• GIVEN DATA
Lemma pgdir_walk_create fl m d va :
  mm_inv D R fl m → d ∈ D → is_u32 va → va < UTOP →
  (pgdir_walk d va true m = Ret None m ∧ fl = [] ∧ frame_of (rd m d (PDX va)) = None) ∨
  ∃ m' fl' t, pgdir_walk d va true m = Ret (Some (t, PTX va)) m' ∧
    walked fl m d va m' fl' t.
Proof.
  intros Hinv Hd Hva Hut. pose proof (user_sites d va Hd Hva Hut) as Hs.
  destruct (spage_stab _ _ _ _ Hs) as [Htab _].
  destruct (frame_of (rd m d (PDX va))) as [t|] eqn:Ht.
  { right. exists m, fl, t. split.
    - apply pgdir_walk_present; [done|]. by apply (inv_target _ _ _ _ Hinv (STab d (PDX va))).
    - split; auto with toynix; done. }
  unfold pgdir_walk, load, gets, bind; cbn -[KADDR PDX PTX PTE_ADDR page_alloc page_incref store].
  change (ctrue (Z.land (rd m d (PDX va)) PTE_P)) with (present (rd m d (PDX va))).
  assert (present (rd m d (PDX va)) = false) as ->
    by (unfold frame_of in Ht; by destruct (present _)).
  cbn -[KADDR PDX PTX PTE_ADDR page_alloc page_incref store].
  rewrite (page_alloc_eq fl) by done.
  destruct fl as [|p fl']; [by left|]. right.
  change (ctrue (Z.land ALLOC_ZERO ALLOC_ZERO)) with true.
  set (m1 := alloc_st true p fl' m).
  assert (mm_inv D R fl' m1) as Hinv1 by (by apply alloc_st_inv).
  assert (p ∉ fl') as Hp by (by apply NoDup_cons, (inv_nodup _ _ _ _ Hinv)).
  assert (pages m1 !! p = Some (MkPageInfo None 0)) as Hpi by (cbn; apply lookup_insert_eq).
  assert (∀ j, rd m1 p j = 0) as Hz
    by (intros; unfold m1; rewrite rd_alloc_st; by rewrite decide_True).
  assert (∀ s, s ∈ sites D → target m1 s = target m s) as Ht1
    by (intros; by eapply alloc_target).
  assert (frame_of (rd m1 d (PDX va)) = None) as Ht1'
    by (rewrite <- Ht; apply (Ht1 (STab d (PDX va)) Htab)).
  destruct (install_inv fl' m1 d (PDX va) p Hinv1 Htab Hp Hpi Hz Ht1') as (Hinv2 & Hself & Hoth).
  set (m2 := install_st d (PDX va) p m1) in *.
  assert (0 ≤ p < 2 ^ 20) as Hrange by (apply (page_range fl' m1); [done|by rewrite Hpi]).
  exists m2, fl', p. split.
  - unfold page_incref, bind, deref, ret, page_at, store, modify.
    cbn [pages wr set_frames fst snd]. rewrite Hpi. cbn [deref ret set_page modify].
    change (u16 (pp_ref (MkPageInfo None 0) + 1)) with 1. cbn [pp_link].
    rewrite <- (Z.lor_assoc _ PTE_W PTE_U).
    change (set_pages _ (wr d (PDX va) _ m1)) with m2.
    assert (rd m2 d (PDX va) / 4096 = p) as Hfr.
    { cbn in Hself. by apply frame_of_present in Hself as [_ ?]. }
    rewrite KADDR_ok; rewrite PGNUM_PTE_ADDR, Hfr; [done|].
    apply (inv_target _ _ _ _ Hinv2 (STab d (PDX va)) p Htab Hself).
  - assert (∀ f k, f ≠ p → (f, k) ≠ (d, PDX va) → rd m2 f k = rd m f k) as Hrd.
    { intros f k Hf Hne. unfold m2, install_st. cbn -[wr rd PDX].
      change (rd (wr d (PDX va) (mk_pte p (Z.lor PTE_W PTE_U)) m1) f k = rd m f k).
      rewrite rd_wr_pair by done. unfold m1. rewrite rd_alloc_st.
      by rewrite decide_False by (by intros [_ ->]). }
    assert (∀ f, is_table D m f → f ≠ p) as Htp.
    { intros f Hf ->. by apply (free_not_table _ _ _ _ _ Hinv) in Hf; [|left]. }
    split; auto.
    + apply (walk_same_entries fl' m m2 d (PDX va) p); auto.
      unfold m2. intros k. transitivity (rd m1 p k); [|done].
      apply (rd_wr_ne d (PDX va) _ p k m1). left. by apply Htp, dir_is_table.
    + intros f (s & Hs' & Hts & Hf). destruct (decide (s = STab d (PDX va))) as [->|Hne].
      * right. rewrite Hself in Hf. injection Hf as <-. left.
      * left. exists s. split; [done|]. split; [done|].
        rewrite <- (Ht1 s Hs'). by rewrite <- Hoth.
    + intros q Hq. apply not_elem_of_cons in Hq as [Hq _].
      rewrite (refs_update D m m2 (STab d (PDX va))).
      * rewrite Hself. cbn. rewrite Ht. rewrite !ind_false by congruence. lia.
      * apply (inv_dirs _ _ _ _ Hinv).
      * done.
      * intros s Hs' Hne. by rewrite Hoth, Ht1.
    + intros q Hq. apply not_elem_of_cons in Hq as [Hq _]. cbn.
      by rewrite !lookup_insert_ne by done.
    + intros d' i' Hd' Hne. apply Hrd; [|done]. by apply Htp, dir_is_table.
    + intros f k Hf Hnt. apply not_elem_of_cons in Hf as [Hf _]. apply Hrd; [done|].
      intros [= -> _]. by apply Hnt, dir_is_table.
    + done.
Qed.

(** ** Mapping *)

(** [pgdir[PDX(va)] |= perm | PTE_P] *)
Definition or_pde_st (d i perm : Z) (m : memst) : memst :=
  wr d i (Z.lor (rd m d i) (Z.lor perm PTE_P)) m.

Lemma or_pde_inv fl m d i t perm :
  mm_inv D R fl m → STab d i ∈ sites D → frame_of (rd m d i) = Some t → 0 ≤ perm < 4096 →
  mm_inv D R fl (or_pde_st d i perm m) ∧ pte_same D m (or_pde_st d i perm m) ∧
  (∀ s, s ∈ sites D → target (or_pde_st d i perm m) s = target m s).
Proof.
  intros Hinv Hs Ht Hperm. destruct (frame_of_present _ _ Ht) as [Hpres _].
  assert (0 ≤ Z.lor perm PTE_P < 4096) as Hperm' by (apply (lor_small _ _ 12); unfold PTE_P; lia).
  assert (∀ s, s ∈ sites D → target (or_pde_st d i perm m) s = target m s) as Htgt
    by (intros; by apply (target_or_pde D R fl m Hinv)).
  split; [by eapply mm_inv_targets|]. split; [|done].
  intros d' i' j' Hs'. destruct (spage_stab _ _ _ _ Hs') as [Htab' _].
  unfold pte_of. pose proof (Htgt _ Htab') as Hf. cbn in Hf. rewrite Hf.
  destruct (frame_of (rd m d' i')) as [t'|] eqn:E; [|done].
  unfold or_pde_st. rewrite rd_wr_ne; [done|]. left. intros <-.
  discriminate (table_site_inj D R fl m Hinv (STab d' i') (SDir d) d); eauto using stab_sdir.
Qed.

(** Storing an entry for [p] where nothing was mapped, [p] counted once more. *)
Definition map_st (t j p : Z) (pi : PageInfo) (perm : Z) (m : memst) : memst :=
  wr t j (mk_pte p perm)
    (set_pages (<[p := MkPageInfo None (pp_ref pi + 1)]> (pages m)) m).

Lemma map_inv fl m d i j t p pi perm :
  mm_inv D R fl m → SPage d i j ∈ sites D → frame_of (rd m d i) = Some t →
  pte_of m d i j = None → 0 ≤ perm < 4096 →
  pages m !! p = Some pi → p ∉ fl → ¬ is_table D m p → pp_ref pi < 2 ^ 16 - 1 →
  mm_inv D R fl (map_st t j p pi perm m) ∧
  pte_upd D m (map_st t j p pi perm m) d i j (Some (mk_pte p perm)) ∧
  (∀ d' i', d' ∈ D → rd (map_st t j p pi perm m) d' i' = rd m d' i').
Proof.
  intros Hinv Hs Ht He Hperm Hpi Hp Hnt Hr.
  assert (0 ≤ p < 2 ^ 20) as Hrange by (eapply page_range; eauto).
  pose proof (frame_of_mk_pte p perm Hrange Hperm) as Hf.
  destruct (target_wr_pte D R fl m Hinv d i j t (mk_pte p perm) Hs Ht) as [Hself Hoth].
  destruct (pte_of_wr_pte fl m d i j t (mk_pte p perm) Hinv Hs Ht) as [Hupd Hdirs].
  rewrite mk_pte_present in Hupd. rewrite Hf in Hself.
  split; [|split; [exact Hupd|exact Hdirs]].
  eapply (mm_inv_update D R fl m _ (SPage d i j) p pi); eauto. left.
  split; [by rewrite target_pte_of, He|]. split; [exact Hself|]. cbn. auto with lia.
Qed.

(** Storing another entry for the same page. *)
Lemma remap_inv fl m d i j t e perm :
  mm_inv D R fl m → SPage d i j ∈ sites D → frame_of (rd m d i) = Some t →
  pte_of m d i j = Some e → 0 ≤ perm < 4096 →
  mm_inv D R fl (wr t j (mk_pte (e / 4096) perm) m) ∧
  pte_upd D m (wr t j (mk_pte (e / 4096) perm) m) d i j (Some (mk_pte (e / 4096) perm)) ∧
  (∀ d' i', d' ∈ D → rd (wr t j (mk_pte (e / 4096) perm) m) d' i' = rd m d' i') ∧
  (∀ s, s ∈ sites D → target (wr t j (mk_pte (e / 4096) perm) m) s = target m s).
Proof.
  intros Hinv Hs Ht He Hperm. pose proof (pte_bound _ _ _ _ _ _ Hinv Hs He) as Hb.
  assert (0 ≤ e / 4096 < 2 ^ 20) as Hrange by (pose proof (inv_np _ _ _ _ Hinv); lia).
  pose proof (frame_of_mk_pte _ perm Hrange Hperm) as Hf.
  destruct (target_wr_pte D R fl m Hinv d i j t (mk_pte (e / 4096) perm) Hs Ht) as [Hself Hoth].
  destruct (pte_of_wr_pte fl m d i j t (mk_pte (e / 4096) perm) Hinv Hs Ht) as [Hupd Hdirs].
  rewrite mk_pte_present in Hupd. rewrite Hf in Hself.
  assert (∀ s, s ∈ sites D → target (wr t j (mk_pte (e / 4096) perm) m) s = target m s).
  { intros s Hs'. destruct (decide (s = SPage d i j)) as [->|]; [|by apply Hoth].
    rewrite Hself, target_pte_of, He. done. }
  split; [by eapply mm_inv_targets|auto].
Qed.

Lemma pte_upd_trans m1 m2 m3 d i j o1 o2 :
  pte_upd D m1 m2 d i j o1 → pte_upd D m2 m3 d i j o2 → pte_upd D m1 m3 d i j o2.
Proof. intros H1 H2 d' i' j' Hs. rewrite H2, H1 by done. by case_decide. Qed.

• EXERCISE
The answer must consist of every line from the data that holds the string "eapply".

• FINAL ANSWER
    by (intros; by eapply alloc_target).
  split; [by eapply mm_inv_targets|]. split; [|done].
  assert (0 ≤ p < 2 ^ 20) as Hrange by (eapply page_range; eauto).
  eapply (mm_inv_update D R fl m _ (SPage d i j) p pi); eauto. left.
  split; [by eapply mm_inv_targets|auto].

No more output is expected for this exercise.